Melbourne. I find the question hiding in a messy frontline problem, decide what "true" means, and build the system — people, data and gates — that keeps it true.
Until August 2026 I supervised loss prevention in a large retail store. Staff were binning loose price tags, and each one was a sign of possible theft with no time or place attached. That's where most of this started: turn a hunch from the floor into a data model, a workflow people will actually use, and a decision a human still owns.

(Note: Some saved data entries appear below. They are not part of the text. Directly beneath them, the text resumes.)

(* ===== verification/EnclaveTimer.v ===== *)
(** * EnclaveTimer: the enclave's clock (src/enclave/enclave_timer.c)

    [enclave_nanos] combines the time that the host writes into shared memory
    with a counter inside the enclave.  Any number of threads call it; each
    atomic access is a step, and the host may write any time at any moment. *)

From stdpp Require Import functions.
From S2P Require Import Prelude.

(** ** One call *)

(** [ReadExternal]: at the start; [ReadInternal e]: before the load of the
    counter; [Swap e i]: before the compare-and-swap; [Bump]: before the
    fetch-and-add; [Answer v]: the call has returned [v]. *)
Inductive clock_pc : Type :=
| ReadExternal | ReadInternal (e : Z) | Swap (e i : Z) | Bump | Answer (v : Z).

(** One access: [nanos] is the host's time, [c] the internal counter. *)
Definition enclave_nanos (nanos c : Z) (p : clock_pc) : Z * clock_pc :=
  match p with
  | ReadExternal => (c, ReadInternal nanos)
  | ReadInternal e => (c, if c <? e then Swap e c else Bump)
  | Swap e i => if c =? i then (e, Answer e) else (c, Answer c)
  | Bump => (u64 (c + 1), Answer c)
  | Answer v => (c, Answer v)
  end.

(** A call alone. *)
Definition nanos_alone (nanos c : Z) : Z * clock_pc :=
  Nat.iter 3 (fun '(c, p) => enclave_nanos nanos c p) (c, ReadExternal).

(** ** Many threads and the host *)

(** [floor t]: the counter when the current or last call of [t] began. *)
Record clock : Type := mk_clock {
  host_time : Z; internal_counter : Z; calls : Z -> clock_pc; floor : Z -> Z }.

Definition clock_run (t : Z) (s : clock) : clock :=
  let '(c, p) := enclave_nanos (host_time s) (internal_counter s) (calls s t) in
  mk_clock (host_time s) c (<[t := p]> (calls s)) (floor s).

Definition begin_call (t : Z) (s : clock) : clock :=
  mk_clock (host_time s) (internal_counter s) (<[t := ReadExternal]> (calls s))
    (<[t := internal_counter s]> (floor s)).

Inductive clock_step : clock -> clock -> Prop :=
| clock_host s n : 0 <= n < 2 ^ 64 -> clock_step s (mk_clock n (internal_counter s) (calls s) (floor s))
| clock_call s t :
    (exists v, calls s t = Answer v) ->
    clock_step s (begin_call t s)
| clock_runs s t : clock_step s (clock_run t s).

(** Steps in which the counter does not wrap around. *)
Definition clock_forward (s s' : clock) : Prop :=
  clock_step s s' /\ internal_counter s < 2 ^ 64 - 1.

Definition clock_init (n : Z) : clock := mk_clock n 0 (fun _ => Answer 0) (fun _ => 0).

(** ** The counter never goes back *)

Record clock_inv (s : clock) : Prop := {
  ci_range : 0 <= internal_counter s < 2 ^ 64 /\ 0 <= host_time s < 2 ^ 64;
  ci_floor : forall t, floor s t <= internal_counter s;
  ci_read : forall t e, calls s t = ReadInternal e -> 0 <= e < 2 ^ 64;
  ci_swap : forall t e i, calls s t = Swap e i -> floor s t <= i < e /\ i <= internal_counter s /\ e < 2 ^ 64;
  ci_answer : forall t v, calls s t = Answer v -> floor s t <= v <= internal_counter s
}.

Ltac call u t :=
  destruct (decide (u = t)) as [->|?]; [rewrite ?fn_lookup_insert in *|rewrite ?fn_lookup_insert_ne in * by done].

Lemma begin_call_inv t s : clock_inv s -> clock_inv (begin_call t s).
Proof.
  intros [Hr Hfl Hrd Hsw Ha]. split; simpl; try done.
  - intros u. call u t; [lia|apply Hfl].
  - intros u e. call u t; [done|apply Hrd].
  - intros u e i. call u t; [done|apply Hsw].
  - intros u w. call u t; [done|apply Ha].
Qed.

Lemma clock_step_inv s s' :
  clock_forward s s' -> clock_inv s -> clock_inv s' /\ internal_counter s <= internal_counter s'.
Proof.
  intros [Hs Hf] Hi. pose proof Hi as [Hr Hfl Hrd Hsw Ha]. destruct Hs as [s n Hn|s t _|s t].
  - split; [|done]. split; simpl; try done. lia.
  - split; [by apply begin_call_inv|done].
  - unfold clock_run. destruct (enclave_nanos (host_time s) (internal_counter s) (calls s t)) as [c p] eqn:E.
    assert (internal_counter s <= c < 2 ^ 64 /\
      (forall e, p = ReadInternal e -> 0 <= e < 2 ^ 64) /\
      (forall e i, p = Swap e i -> floor s t <= i < e /\ i <= c /\ e < 2 ^ 64) /\
      (forall v, p = Answer v -> floor s t <= v <= c)) as (Hc & P1 & P2 & P3).
    { specialize (Hfl t). destruct (calls s t) as [|e|e i| |v] eqn:Ht; simpl in E.
      - simplify_eq. split; [lia|]. split; [|done]. intros e [= <-]. lia.
      - specialize (Hrd t e Ht). bcase; simplify_eq; (split; [lia|]); (split; [done|]); (split; [|done]).
        + intros ? ? [= <- <-]. lia.
        + done.
      - specialize (Hsw t e i Ht). bcase; simplify_eq; (split; [lia|]); repeat (split; [done|]);
          intros ? [= <-]; lia.
      - rewrite u64_small in E by lia. simplify_eq. split; [lia|]. repeat (split; [done|]).
        intros ? [= <-]. lia.
      - specialize (Ha t v Ht). simplify_eq. split; [lia|]. repeat (split; [done|]). intros ? [= <-]. lia. }
    split; simpl; [|lia]. split; simpl.
    + lia.
    + intros u. specialize (Hfl u). lia.
    + intros u e. call u t; [apply P1|apply Hrd].
    + intros u e i. call u t; [apply P2|]. intros Hu. specialize (Hsw u e i Hu). lia.
    + intros u v. call u t; [apply P3|]. intros Hu. specialize (Ha u v Hu). lia.
Qed.

Lemma clock_run_inv s s' :
  rtc clock_forward s s' -> clock_inv s -> clock_inv s' /\ internal_counter s <= internal_counter s'.
Proof.
  intros Hr Hi.
  refine (rtc_preserves clock_forward (fun x => clock_inv x /\ internal_counter s <= internal_counter x) _ _ _ Hr _);
    [|done].
  intros x y Hs [Hx Hc]. destruct (clock_step_inv x y Hs Hx). split; [done|lia].
Qed.

Lemma clock_init_inv n : 0 <= n < 2 ^ 64 -> clock_inv (clock_init n).
Proof. intros Hn. split; simpl; try done; try lia. intros t v [= <-]. lia. Qed.

(** The clock does not run backwards, whatever the host writes: in every
    interleaving of calls and of host writes in which the counter has not
    reached its largest value, a call that begins after another call has
    returned [v] returns at least [v]. *)
Theorem nanos_monotonic n s s1 s2 t u v w :
  0 <= n < 2 ^ 64 -> rtc clock_forward (clock_init n) s -> calls s t = Answer v ->
  clock_step s s1 -> calls s1 u = ReadExternal -> calls s u ≠ ReadExternal ->
  rtc clock_forward s1 s2 -> floor s2 u = floor s1 u -> calls s2 u = Answer w -> v <= w.
Proof.
  intros Hn Hr Ht Hstep Hu Hu' Hr2 Hfl Hw.
  destruct (clock_run_inv _ _ Hr (clock_init_inv n Hn)) as [Hi _].
  pose proof (ci_answer s Hi t v Ht) as Hv.
  assert (floor s1 u = internal_counter s /\ clock_inv s1) as [Hf1 Hi1].
  { destruct Hstep as [s m Hm|s t' Ha|s t']; simpl in *.
    - done.
    - call u t'; [|done]. split; [done|by apply begin_call_inv].
    - unfold clock_run in Hu. destruct (enclave_nanos _ _ (calls s t')) as [c p] eqn:E. simpl in Hu.
      call u t'; [|done]. subst p. destruct (calls s t'); simpl in E; repeat case_match; by simplify_eq. }
  destruct (clock_run_inv _ _ Hr2 Hi1) as [Hi2 _].
  pose proof (ci_answer s2 Hi2 u w Hw). lia.
Qed.

(** Thread 1 reads the clock after thread 2 has read 10. *)
Definition clock_runs_to (n : nat) (t : Z) (s : clock) : clock := Nat.iter n (clock_run t) s.
Definition first_read : clock := clock_runs_to 3 2 (begin_call 2 (clock_init 10)).
Definition second_read : clock := clock_runs_to 3 1 (begin_call 1 first_read).

Lemma clock_runs_reach n t s s' :
  rtc clock_forward s s' -> (forall k, (k < n)%nat -> internal_counter (clock_runs_to k t s') < 2 ^ 64 - 1) ->
  rtc clock_forward s (clock_runs_to n t s').
Proof.
  intros Hr. induction n as [|n IH]; intros Hk; [done|]. eapply rtc_r; [apply IH; auto|].
  split; [apply clock_runs|]. apply Hk. lia.
Qed.

Lemma small_runs (f : nat -> Z) n m : forallb (fun k => f k <? m) (seq 0 n) = true -> forall k, (k < n)%nat -> f k < m.
Proof.
  intros H k Hk. rewrite forallb_forall in H. apply Z.ltb_lt, H. apply in_seq. lia.
Qed.

Lemma nanos_monotonic_witness : 10 <= 10.
Proof.
  apply (nanos_monotonic 10 first_read (begin_call 1 first_read) second_read 2 1).
  - lia.
  - apply clock_runs_reach.
    + eapply rtc_l; [|apply rtc_refl]. split; [apply clock_call; by eexists|simpl; lia].
    + apply small_runs. vm_compute. reflexivity.
  - vm_compute. reflexivity.
  - apply clock_call. by eexists.
  - reflexivity.
  - done.
  - apply clock_runs_reach; [apply rtc_refl|]. apply small_runs. vm_compute. reflexivity.
  - reflexivity.
  - vm_compute. reflexivity.
Defined.

(** Two readings can be equal: while the host's time stands still the second
    call returns the same value as the first, because [atomic_fetch_add] returns
    the counter before the addition; only the third one is greater. *)
Theorem nanos_repeats nanos c :
  0 <= c < nanos -> nanos < 2 ^ 64 - 2 ->
  nanos_alone nanos c = (nanos, Answer nanos) /\
  nanos_alone nanos nanos = (nanos + 1, Answer nanos) /\
  nanos_alone nanos (nanos + 1) = (nanos + 2, Answer (nanos + 1)).
Proof.
  intros Hc Hn. unfold nanos_alone. simpl. repeat (bcase; try lia; simpl).
  rewrite !u64_small by lia. split; [done|]. split; [done|]. f_equal. lia.
Qed.

Lemma nanos_repeats_witness :
  nanos_alone 10 0 = (10, Answer 10) /\ nanos_alone 10 10 = (10 + 1, Answer 10) /\
  nanos_alone 10 (10 + 1) = (10 + 2, Answer (10 + 1)).
Proof. apply (nanos_repeats 10 0); lia. Defined.

(** The host can turn the clock back: after it writes the largest time, two
    calls bring the counter to 0, and the next call returns any earlier time
    [e] that the host then writes. *)
Theorem nanos_wraps c e :
  0 <= c < 2 ^ 64 - 1 -> 0 < e < 2 ^ 64 - 1 ->
  nanos_alone (2 ^ 64 - 1) c = (2 ^ 64 - 1, Answer (2 ^ 64 - 1)) /\
  nanos_alone (2 ^ 64 - 1) (2 ^ 64 - 1) = (0, Answer (2 ^ 64 - 1)) /\
  nanos_alone e 0 = (e, Answer e).
Proof. intros Hc He. unfold nanos_alone. simpl. repeat (bcase; try lia; simpl). done. Qed.

Lemma nanos_wraps_witness :
  nanos_alone (2 ^ 64 - 1) 500 = (2 ^ 64 - 1, Answer (2 ^ 64 - 1)) /\
  nanos_alone (2 ^ 64 - 1) (2 ^ 64 - 1) = (0, Answer (2 ^ 64 - 1)) /\
  nanos_alone 7 0 = (7, Answer 7).
Proof. apply (nanos_wraps 500 7); lia. Defined.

I build by directing AI coding agents (Claude Code, Cursor, Codex). They write the code; I write the specs, the contracts they work under, the tests and gates, and I review the results. Every repo below says so.
| Repo | What it shows |
|---|---|
loose-tag-reporter |
Frontline evidence capture for a loss-prevention team: a stable location model, resend-safe offline sync, and an audited review workflow. Proof of concept. |
agent-operating-system |
How to run several AI agents on one repo: single-writer ownership, handoffs, delegation with veto and kill switch, scored critic seats, and build gates that stop claims drifting from the source of truth. |
evm-token-forensics |
Adversarial data forensics where every convenient data source can be gamed: "empty means unknown, never safe", simulation over trust, reading code instead of labels. |
preregistered-studies |
Two market-signal studies with hash-frozen hypotheses and a hold-out opened once. Both failed; both were abandoned. |
shadowbot-safety-controls |
A bounded-autonomy control plane for an automated agent: hard caps, 16 halt conditions, idempotent actions, human-signed promotion. Shadow mode only. |
sovereign-hive |
A private, Tailscale-only AI workstation with architecture decision records and an overnight builder/evaluator loop. |
tailscale-exit-node |
Infrastructure as code for a VPN exit node, with secrets kept off the command line and a real dry-run. |
hoopclaim |
A pickup-basketball app built around trust: location-verified check-ins, weighted peer ratings, unanimous results, and a 10-part security audit. |
- Find the question before the tool.
- Decide what "true" means, then make it a gate.
- Keep decisions with humans; make autonomy earn its scope.
- Write it down: rulings, handoffs and incidents become rules.
- Let the data say no — and set the threshold before looking.
- State status plainly: concept, proof of concept, live, failed.
Long term: education for South Sudan and its diaspora.